Flowery Branch plant taking steps to fix 1990 spill
Company to send treated water to city sewer system
1227Avery
Flowery Branch has entered into a temporary sewer agreement with Avery Dennison as part of a groundwater cleanup effort on the property. Avery will extract contaminated groundwater, treat it and then send it to the Flowery Branch system. - photo by Tom Reed

Flowery Branch has entered into a temporary sewer agreement with an office products company to move along efforts to clean up groundwater affected by a 1990 chemical spill.

Avery Dennison plans to extract the groundwater from the site at 4350 Avery Drive, treat it there and then send it to the Flowery Branch system over the next two years, in amounts of up to 15,000 gallons per day, City Manager Bill Andrew said.

"We're committed to complying with full environmental regulations," said David Frail, Avery spokesman. "Where we have an issue, we go in and do the remediation. It's part of our responsibility to the communities where we operate."

At the time of the 1990 spill, Avery was operating a 206,000-square-foot manufacturing plant at the site. Avery Drive today is off Thurmon Tanner Parkway.

The spill took place in a "localized and well-defined zone of solvent constituents in shallow soil and groundwater beneath a small portion" of the plant, according to a document submitted by Avery to Flowery Branch.

"The solvent constituents entered the ground from an accidental discharge from an above-ground storage tank, and Avery excavated and properly disposed of affected soils in readily accessible areas immediately following ... the discharge."

The company now plans to install 10 "extraction wells," which will "remove groundwater and the vapors that are present in the soils above the groundwater table," Avery explains in the document.

"The extracted soil vapor and groundwater are then separated, and the water stream is treated by a device called an air stripper."

The device will remove all solvents but dioxane, an organic compound classified as an ether, and that will be treated by an "advanced oxidation" device.

"The water leaving the (extraction) system is expected to have (volatile organic compounds) and dioxane concentrations below laboratory detection limits ... which are considerably lower than maximum contaminant levels for drinking water," states the Avery document.

Andrew said in a document to Flowery Branch City Council members that the city "is planning to require independent lab testing on a regular basis to stay informed as to the quality of water being sent" to the city's wastewater treatment plant on Atlanta Highway.

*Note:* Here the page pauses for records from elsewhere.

(** The result is [None] where the source returns [undefined]. *)
Definition telegramUpdate (this : GitHubBot) (secret : string) (data : TelegramUpdate)
  : M (option TelegramActionSendMessage) :=
  if negb (String.eqb secret (telegramSecret (options this))) then
    throw (Error "invalid: telegramSecret")
  else
    match message data with
    | Some message =>
        (* Probably a command *)
        match entities message with
        | None | Some [] =>
            console_write Warn
              "ignored: No entities found in Telegram message: [object Object]" ;;;
            ret None
        | Some (entity0 :: _) =>
            match msg_text message with
            | None => throw (undefinedProperty "slice")
            | Some text =>
                let firstEntity :=
                  slice text (offset entity0) (offset entity0 + entity_length entity0) in
                let command := hd "" (split firstEntity "@") in
                if String.eqb command "/setup" then
                  ret (Some (literal
                    [key_method "sendMessage";
                     key_chat_id (chat_ident (chat message));
                     formatSetupMessage this (chat_ident (chat message));
                     key_reply_markup
                       {| inline_keyboard := [[advancedSetupButton]] |}]))
                else
                  ret (Some (literal
                    [key_method "sendMessage";
                     key_chat_id (chat_ident (chat message));
                     formatUnknownCommandMessage command]))
            end
        end
    | None =>
        match callback_query data with
        | Some callback_query =>
            (* Callback query *)
            match query_message callback_query, query_data callback_query with
            | Some message, Some action =>
                if String.eqb action "" then
                  console_write Warn "ignored: Callback query mode is not known" ;;;
                  ret None
                else
                  (if String.eqb action "updateMessageSetupAdvanced"
                   then updateMessageSetupAdvanced this message
                   else ret tt) ;;;
                  ret (Some (literal [key_method "answerCallbackQuery"]))
            | _, _ =>
                console_write Warn "ignored: Callback query mode is not known" ;;;
                ret None
            end
        | None =>
            console_write Warn
              "ignored: Unknown Telegram update received: [object Object]" ;;;
            ret None
        end
    end.

(** ** The HTTP layer *)

(** [req.headers] is held as its [get] method. *)
Record ServerRequest : Type := {
  req_method : string;
  req_url : string;
  req_headers : string -> option string;
  req_body : string;
}.

(** A response body: plain text, or the JSON text of an object. *)
Inductive Body : Type :=
| Plain (s : string)
| Json (o : TelegramActionSendMessage).

Record Response : Type := {
  status : Z;
  headers : list (string * string);
  body : Body;
}.

Definition respondIfReply (reply : option TelegramActionSendMessage) : Response :=
  match reply with
  | Some reply =>
      {| status := 200;
         headers := [("Content-Type", "application/json")];
         body := Json reply |}
  | None =>
      {| status := 200; headers := []; body := Plain "Success" |}
  end.

Definition serveGitHubWebhook (req : ServerRequest) (bot : GitHubBot)
    (parts : string * string) (urlParams : list (string * string)) : M Response :=
  let chatID := parseInt10 (fst parts) in
  let chatToken := snd parts in
  let params := {| silent := URLSearchParams_has urlParams "silent" |} in
  data <- lift (JSON_parse_GitHub (req_body req)) ;;
  let event := req_headers req "X-GitHub-Event" in
  reply <- githubEvent bot chatID chatToken params event data ;;
  ret (respondIfReply (Some reply)).

Definition serveTelegramWebhook (req : ServerRequest) (bot : GitHubBot)
    (parts : string) (params : list (string * string)) : M Response :=
  let telegramSecret := parts in
  data <- lift (JSON_parse_Telegram (req_body req)) ;;
  reply <- telegramUpdate bot telegramSecret data ;;
  ret (respondIfReply reply).

Definition serveBadRequest : M Response :=
  ret {| status := 400; headers := []; body := Plain "Bad Request" |}.

Definition serveNotFound : M Response :=
  ret {| status := 404; headers := []; body := Plain "Not Found" |}.

Definition serveMethodNotAllowed : M Response :=
  ret {| status := 405; headers := []; body := Plain "Method Not Allowed" |}.

Definition serveInternalServerError : M Response :=
  ret {| status := 500; headers := []; body := Plain "Unknown Internal Server Error" |}.

(** The non-empty segments of a path: [pathname.split("/").filter(part => part)]. *)
Definition pathParts (pathname : string) : list string :=
  filter (fun part => negb (String.eqb part "")) (split pathname "/").
(* ================================================================== *)
(** * src/models/Client.ts *)
(* ================================================================== *)

Module Client.
Record t : Type := mk {
  id : string;
  name : string;
  enabled : bool;
  address : string;
  publicKey : string;
  createdAt : Js.Date;
  updatedAt : Js.Date;
  downloadableConfig : bool;
  persistentKeepalive : string;
  latestHandshakeAt : option Js.Date;
  transferRx : Z;
  transferTx : Z
}.

(** [new Client(data)] *)
Definition new {runtime : Js.Runtime} (data : IClientData.t) : t :=
  {| id := IClientData.id data;
     name := IClientData.name data;
     enabled := IClientData.enabled data;
     address := IClientData.address data;
     publicKey := IClientData.publicKey data;
     createdAt := Js.Date_parse (IClientData.createdAt data);
     updatedAt := Js.Date_parse (IClientData.updatedAt data);
     downloadableConfig := IClientData.downloadableConfig data;
     persistentKeepalive := IClientData.persistentKeepalive data;
     latestHandshakeAt :=
       match IClientData.latestHandshakeAt data with
       | Some s => if Js.truthy s then Some (Js.Date_parse s) else None
       | None => None
       end;
     transferRx := IClientData.transferRx data;
     transferTx := IClientData.transferTx data |}.

(** [get isOnline], with [now] the value of [Date.now()]. *)
Definition isOnline (now : Z) (c : t) : bool :=
  match latestHandshakeAt c with
  | None => false
  | Some h =>
      let threeMinutesAgo : Js.Date := Some (now - 3 * 60 * 1000) in
      Js.Date_gt h threeMinutesAgo
  end.

Definition totalTransfer (c : t) : Z := transferRx c + transferTx c.
End Client.

(* ================================================================== *)
(** * src/models/ClientCollection.ts *)
(* ================================================================== *)

Module ClientCollection.
Record t : Type := mk { clients : Js.Map.t Client.t }.

(** [new ClientCollection(clients)] *)
Definition new (cs : list Client.t) : t :=
  mk (Js.Map.of_entries (map (fun c => (Client.id c, c)) cs)).

Definition fromRawData {runtime : Js.Runtime} (data : list IClientData.t) : t :=
  new (map Client.new data).

Definition size (c : t) : Z := Js.Map.size (clients c).
Definition isEmpty (c : t) : bool := size c =? 0.
Definition toArray (c : t) : list Client.t := Js.Map.values (clients c).
Definition get (id : string) (c : t) : option Client.t := Js.Map.get id (clients c).
Definition has (id : string) (c : t) : bool := Js.Map.has id (clients c).

(** [filter(predicate)] for a predicate that does not read the clock. *)
Definition filter (predicate : Client.t -> bool) (c : t) : t :=
  new (List.filter predicate (toArray c)).




Definition paginate (options : IPaginationOptions.t) (c : t)
  : IPaginatedResult.t Client.t :=
  let page := IPaginationOptions.page options in
  let limit := IPaginationOptions.limit options in
  let total := size c in
  let totalPages := Js.ceil_div total limit in
  let offset := (page - 1) * limit in
  let items := Js.slice (toArray c) offset (offset + limit) in
  {| IPaginatedResult.items := items;
     IPaginatedResult.total := total;
     IPaginatedResult.page := page;
     IPaginatedResult.limit := limit;
     IPaginatedResult.totalPages := totalPages;
     IPaginatedResult.hasNext := Js.lt page totalPages;
     IPaginatedResult.hasPrev := 1 <? page |}.

Definition findByName (name : string) (c : t) : option Client.t :=
  Js.find (fun c => String.eqb (Js.toLowerCase (Client.name c)) (Js.toLowerCase name))
          (toArray c).


End ClientCollection.
(** X14. Reading by two users commutes: in an existing room, the calls of
    [markMessagesAsRead] for [X] and then for [Y] leave exactly the store
    that the calls for [Y] and then for [X] leave, for each variant. *)
Theorem markMessagesAsRead_commute (st : Store) (R X Y : string) (room : ChatRoom) :
  rooms st !! R = Some room →
  (∃ sx sy sxy,
     Simple.markMessagesAsRead st R X = Ok sx ∧
     Simple.markMessagesAsRead st R Y = Ok sy ∧
     Simple.markMessagesAsRead sx R Y = Ok sxy ∧
     Simple.markMessagesAsRead sy R X = Ok sxy) ∧
  (∃ sx sy sxy,
     Presence.markMessagesAsRead st R X = Ok sx ∧
     Presence.markMessagesAsRead st R Y = Ok sy ∧
     Presence.markMessagesAsRead sx R Y = Ok sxy ∧
     Presence.markMessagesAsRead sy R X = Ok sxy).
Proof.
  intros Hroom.
  assert (Hmsgs : ∀ ms : gmap string (gmap string Message),
            alter (fmap (markedRead Y)) R (alter (fmap (markedRead X)) R ms)
            = alter (fmap (markedRead X)) R (alter (fmap (markedRead Y)) R ms)).
  { intros ms. apply alter_commute_same. intros msgs.
    rewrite <- !map_fmap_compose. apply map_fmap_ext. intros i m _. cbn.
    apply markedRead_commute. }
  assert (Hq : ∀ U (ms : gmap string (gmap string Message)),
            alter (fmap (markRead (Presence.unreadQuery U) U)) R ms
            = alter (fmap (markedRead U)) R ms).
  { intros U ms. apply alter_ext. intros msgs _. apply map_fmap_ext.
    intros i m _. unfold markedRead, markRead. by rewrite unreadQuery_agree. }
  split.
  - eexists _, _, _. unfold Simple.markMessagesAsRead. rewrite Hroom.
    split; [done|]. split; [done|]. cbn. rewrite !lookup_alter_eq, Hroom. cbn.
    split; [done|]. f_equal. f_equal.
    + apply alter_commute_same. intros r. apply resetUnread_commute.
    + symmetry. apply Hmsgs.
  - eexists _, _, _. unfold Presence.markMessagesAsRead. rewrite Hroom.
    split; [done|]. split; [done|]. cbn. rewrite !lookup_alter_eq, Hroom. cbn.
    split; [done|]. f_equal. f_equal.
    + apply alter_commute_same. intros r.
      destruct (decide (X = Y)) as [->|Hne]; [done|].
      unfold set_activeUsers, resetUnread, set_lastMessage, set_unreadCount. cbn.
      rewrite (markLastRead_commute X Y).
      by rewrite (insert_insert_ne (unreadCount r) X Y),
                 (insert_insert_ne (activeUsers r) X Y).
    + rewrite !Hq. symmetry. apply Hmsgs.
Qed.

Lemma markMessagesAsRead_commute_witness :
  ∃ sx sy sxy,
    Simple.markMessagesAsRead twoFromBob "r1" "alice" = Ok sx ∧
    Simple.markMessagesAsRead twoFromBob "r1" "bob" = Ok sy ∧
    Simple.markMessagesAsRead sx "r1" "bob" = Ok sxy ∧
    Simple.markMessagesAsRead sy "r1" "alice" = Ok sxy.
Proof.
  eapply (markMessagesAsRead_commute twoFromBob "r1" "alice" "bob").
  vm_compute. reflexivity.
Defined.

(** ** Withdrawing requests and ending friendships *)

Lemma set_relations_restore (p : UserProfile) f :
  set_relations (friendRequests p) (friends p) (set_sent f p) = p
  ∧ set_relations (friendRequests p) (friends p) (set_received f p) = p.
Proof. by destruct p as [? ? ? ? ? ? ? ? ? []]. Qed.

Lemma set_friendRequests_restore (p : UserProfile) f :
  set_friendRequests (friendRequests p) (set_sent f p) = p
  ∧ set_friendRequests (friendRequests p) (set_received f p) = p.
Proof. by destruct p as [? ? ? ? ? ? ? ? ? []]. Qed.

Lemma set_friendRequests_same (p : UserProfile) :
  set_friendRequests (friendRequests p) p = p.
Proof. by destruct p. Qed.

Lemma FriendRequests_eta (fr : FriendRequests) :
  mkFriendRequests (sent fr) (received fr) = fr.
Proof. by destruct fr. Qed.

(** Two updates of existing documents, one after the other. *)
Lemma updateDoc_twice (users : gmap string UserProfile) (i j : string) f g p q :
  users !! i = Some p → users !! j = Some q →
  (users1 ← updateDoc i f users; updateDoc j g users1)
  = Ok (alter g j (alter f i users)).
Proof.
  intros Hi Hj. rewrite (updateDoc_Some _ _ _ _ Hi). cbn.
  unfold updateDoc. destruct (decide (i = j)) as [->|Hne].
  - by rewrite lookup_alter_eq, Hi.
  - by rewrite lookup_alter_ne, Hj.
Qed.

(** What [acceptFriendRequest] writes when the request is there. *)
Lemma acceptFriendRequest_pending (users : gmap string UserProfile)
  (userId friendId : string) (pu pf : UserProfile) :
  users !! userId = Some pu → users !! friendId = Some pf →
  friendId ∈ received (friendRequests pu) →
  acceptFriendRequest users userId friendId =
    Ok (alter (set_relations
                 (mkFriendRequests (without userId (sent (friendRequests pf)))
                    (received (friendRequests pf)))
                 (friends pf ++ [userId])) friendId
          (alter (set_relations
                    (mkFriendRequests (sent (friendRequests pu))
                       (without friendId (received (friendRequests pu))))
                    (friends pu ++ [friendId])) userId users)).
Proof.
  intros Hu Hf Hin. unfold acceptFriendRequest, Js.includes. rewrite Hu, Hf.
  rewrite bool_decide_eq_true_2 by done. cbn.
  by apply (updateDoc_twice users userId friendId _ _ pu pf).
Qed.

(** The directory after a request from [A] to [B], profile by profile. *)
Lemma sendFriendRequest_lookup (users : gmap string UserProfile) (A B : string)
  (pa pb : UserProfile) :
  A ≠ B → users !! A = Some pa → users !! B = Some pb →
  let users1 := alter (set_received (fun l => l ++ [A])) B
                  (alter (set_sent (fun l => l ++ [B])) A users) in
  users1 !! A = Some (set_sent (fun l => l ++ [B]) pa) ∧
  users1 !! B = Some (set_received (fun l => l ++ [A]) pb) ∧
  ∀ j, j ≠ A → j ≠ B → users1 !! j = users !! j.
Proof.
  intros Hne Ha Hb users1. unfold users1. split; [|split].
  - by rewrite lookup_alter_ne, lookup_alter_eq, Ha.
  - by rewrite lookup_alter_eq, lookup_alter_ne, Hb.
  - intros j HA HB. by rewrite !lookup_alter_ne.
Qed.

The two years' worth of sewer capacity will cost Avery $49,500, the document also states.

Avery is acting now to comply with a 2004 order from the Georgia Environmental Protection Division.

"Environmental remediation processes take time," Frail said. "You have a number of steps that have to be done very carefully and thoroughly."

The agreement with Flowery Branch "will let us speed up the full remediation of the site," he added.

Avery also will need a state permit, however, before it can proceed with the cleanup.

The site now is used by Avery's radio frequency identification division, with about 25 employees.

Frail said he didn't know when or why Avery discontinued using the site for manufacturing.

As for the plant's future, "we have no plans for changing anything at this time," he added.